WHAT YOU NEED TO DO:
The lines to find are those in the entries that hold the word "rsect"; copy every one of them.

SUPPLIED INFORMATION section start

(* ===== verification/MkfsSpec.v ===== *)
(** * The file system that mkfs makes

    The view of the image has the bitmap that mkfs writes at the end, marking
    the blocks below freeblock, at every moment; with it, taking the next block
    is an allocation as the kernel makes it, and the files of the image are
    well formed in the sense of the kernel's files ([file_ok]).  [image]: what
    the image holds while mkfs adds files. *)

From S2P Require Import Prelude Machine Kernel Bio BioSpec Log LogSpec LogCommit Fs FsSpec FsTx FsAlloc FsFile FsGrow FsBytes Mkfs.

Lemma shiftr_div x n : 0 <= n -> Z.shiftr x n = x / 2 ^ n.
Proof. apply Z.shiftr_div_pow2. Qed.
Lemma get16_bytes a b : get16 [a; b] 0 = a + 2 ^ 8 * b.
Proof. reflexivity. Qed.
Lemma get32_bytes a b c d : get32 [a; b; c; d] 0 = a + 2 ^ 8 * b + 2 ^ 16 * (c + 2 ^ 8 * d).
Proof. reflexivity. Qed.
Lemma xint_id x : 0 <= x < 2 ^ 32 -> xint x = x.
Proof.
  intros Hx. unfold xint. rewrite get32_bytes, !shiftr_div by lia. unfold u8. Z.to_euclidean_division_equations. lia.
Qed.
Lemma xshort_id x : 0 <= x < 2 ^ 16 -> xshort x = x.
Proof.
  intros Hx. unfold xshort. rewrite get16_bytes, shiftr_div by lia. unfold u8. Z.to_euclidean_division_equations. lia.
Qed.
Lemma the_sb_eq : the_sb = mkSuperblock FSMAGIC 1000 954 200 30 2 32 45.
Proof. by vm_compute. Qed.
Lemma the_geometry : geometry the_sb.
Proof. rewrite the_sb_eq. constructor; cbn; lia. Qed.
Lemma the_data_start : data_start the_sb = 46 /\ sb_size the_sb = 1000 /\ sb_bmapstart the_sb = 45 /\ sb_inodestart the_sb = 32.
Proof. by rewrite the_sb_eq. Qed.

(** ** The bitmap *)
Lemma bitmap_of_len n : length (bitmap_of n) = Z.to_nat BSIZE.
Proof.
  unfold bitmap_of. assert (length zeroes = Z.to_nat BSIZE) as E by apply length_replicate. revert E. generalize zeroes.
  induction (seqZ 0 n) as [|i l IH]; intros d E; cbn; [done|]. apply IH. unfold bit_set. by rewrite length_put8.
Qed.
Lemma bitmap_of_next n : 0 <= n -> bitmap_of (n + 1) = bit_set (bitmap_of n) n.
Proof. intros Hn. unfold bitmap_of. rewrite seqZ_app by lia. rewrite foldl_app. rewrite Z.add_0_l. by rewrite (seqZ_cons n 1) by lia. Qed.
Lemma bitmap_of_free n b : 0 <= n <= BPB -> 0 <= b < BPB -> bit_free (bitmap_of n) b <-> n <= b.
Proof.
  intros Hn Hb. destruct Hn as [Hn0 Hn]. revert Hn. pattern n. apply natlike_ind; [| |done].
  - intros _. split; [lia|]. intros _. unfold bit_free. change (bitmap_of 0) with zeros. by rewrite byte_at_zeros, Z.land_0_l.
  - intros m Hm IH Hle. rewrite <- Z.add_1_r, bitmap_of_next by done. rewrite bit_free_set; [rewrite IH by lia; lia|lia|lia|].
    rewrite bitmap_of_len. rewrite BPB_eq in *. unfold BSIZE. Z.to_euclidean_division_equations. lia.
Qed.

(** ** The image *)
(** Block [b] of the device that the image is for. *)
Definition img_block (s : mkstate) (b : Z) : list Z := if decide (0 <= b) then default zeros (mk_img s !! Z.to_nat b) else zeros.
Definition view (s : mkstate) (b : Z) : list Z :=
  if decide (b = 45) then bitmap_of (mk_freeblock s) else if decide (0 <= b) then default zeros (mk_img s !! Z.to_nat b) else zeros.
Record disk_ok (s : mkstate) (c : Z -> list Z) (fb : Z) : Prop := mkDiskOk {
  dk_sb : mk_sb s = the_sb;
  dk_len : length (mk_img s) = 1000%nat;
  dk_view b : c b = view s b;
  dk_blocks b : length (c b) = Z.to_nat BSIZE;
  dk_fb : mk_freeblock s = fb;
  dk_range : 46 <= fb <= 1000;
  dk_zero b : fb <= b < 1000 -> c b = zeros
}.

Lemma dk_at s c fb b : disk_ok s c fb -> 0 <= b < 1000 -> b <> 45 -> mk_img s !! Z.to_nat b = Some (c b).
Proof.
  intros Hd Hb Hn. rewrite (dk_view _ _ _ Hd). unfold view. rewrite decide_False, decide_True by (done || lia).
  destruct (lookup_lt_is_Some_2 (mk_img s) (Z.to_nat b)) as [v ->]; [|done]. rewrite (dk_len _ _ _ Hd). lia.
Qed.
Lemma rsect_ok e s c fb b : disk_ok s c fb -> 0 <= b < 1000 -> b <> 45 -> rsect b e s = Ok (c b) e s.
Proof. intros Hd Hb Hn. unfold rsect. cbn [bind gets]. by rewrite (dk_at s c fb b). Qed.
Lemma wsect_ok e s c fb b d :
  disk_ok s c fb -> 0 <= b < fb -> b <> 45 -> length d = Z.to_nat BSIZE ->
  exists s', wsect b d e s = Ok tt e s' /\ disk_ok s' (fupd b d c) fb /\ mk_freeinode s' = mk_freeinode s.
Proof.
  intros [D1 D2 D3 D4 D5 D6 D7] Hb Hn Hd. eexists. split; [done|]. split; [|done].
  assert (Z.to_nat b < length (mk_img s))%nat as Hlt by lia. constructor; try done.
  - cbn. unfold wsect_img. rewrite decide_True by done. by rewrite length_insert.
  - intros x. unfold fupd, view. cbn. unfold wsect_img. rewrite (decide_True (P := (_ < _)%nat)) by done.
    destruct (decide (x = b)) as [->|Hx].
    + rewrite decide_False, decide_True by (done || lia). by rewrite list_lookup_insert_eq.
    + rewrite D3. unfold view. case_decide; [done|]. case_decide; [|done]. by rewrite list_lookup_insert_ne by lia.
  - intros x. unfold fupd. by case_decide.
  - intros x Hx. rewrite fupd_ne by lia. by apply D7.
Qed.
Lemma next_block_ok e s c fb :
  disk_ok s c fb -> fb < 1000 ->
  exists s', next_block e s = Ok fb e s' /\ disk_ok s' (allocated the_sb fb c) (fb + 1) /\ mk_freeinode s' = mk_freeinode s.
Proof.
  intros [D1 D2 D3 D4 D5 D6 D7] Hlt. eexists. split; [unfold next_block; cbn [bind gets modify ret]; by rewrite D5|]. split; [|done].
  assert (u32 (fb + 1) = fb + 1) as Eu by (apply u32_small; lia). cbn. rewrite Eu.
  destruct the_data_start as (S1 & S2 & S3 & S4). pose proof the_geometry as G.
  assert (BBLOCK fb the_sb = 45) as Eb. { rewrite BBLOCK_eq by (done || lia). rewrite S3, BPB_eq. rewrite Z.div_small by lia. done. }
  assert (fb mod BPB = fb) as Em by (apply Z.mod_small; rewrite BPB_eq; lia).
  assert (forall x, allocated the_sb fb c x = if decide (x = 45) then bitmap_of (fb + 1) else c x) as Ea.
  { intros x. unfold allocated, mark_used, fupd. rewrite Eb, Em. destruct (decide (x = fb)) as [->|Hx].
    - rewrite decide_False by lia. symmetry. apply D7. lia.
    - destruct (decide (x = 45)) as [->|Hx']; [|done].
      rewrite D3. unfold view. rewrite decide_True by done. rewrite D5. by rewrite bitmap_of_next by lia. }
  constructor; cbn; try done.
  - intros x. rewrite Ea. unfold view. cbn. case_decide; [done|]. rewrite D3. unfold view. by rewrite (decide_False (P := x = 45)) by done.
  - intros x. rewrite Ea. case_decide; [apply bitmap_of_len|done].
  - lia.
  - intros x Hx. rewrite Ea. rewrite decide_False by lia. apply D7. lia.
Qed.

SUPPLIED INFORMATION section end

ANSWER TO THIS TASK:
Lemma rsect_ok e s c fb b : disk_ok s c fb -> 0 <= b < 1000 -> b <> 45 -> rsect b e s = Ok (c b) e s.
Proof. intros Hd Hb Hn. unfold rsect. cbn [bind gets]. by rewrite (dk_at s c fb b). Qed.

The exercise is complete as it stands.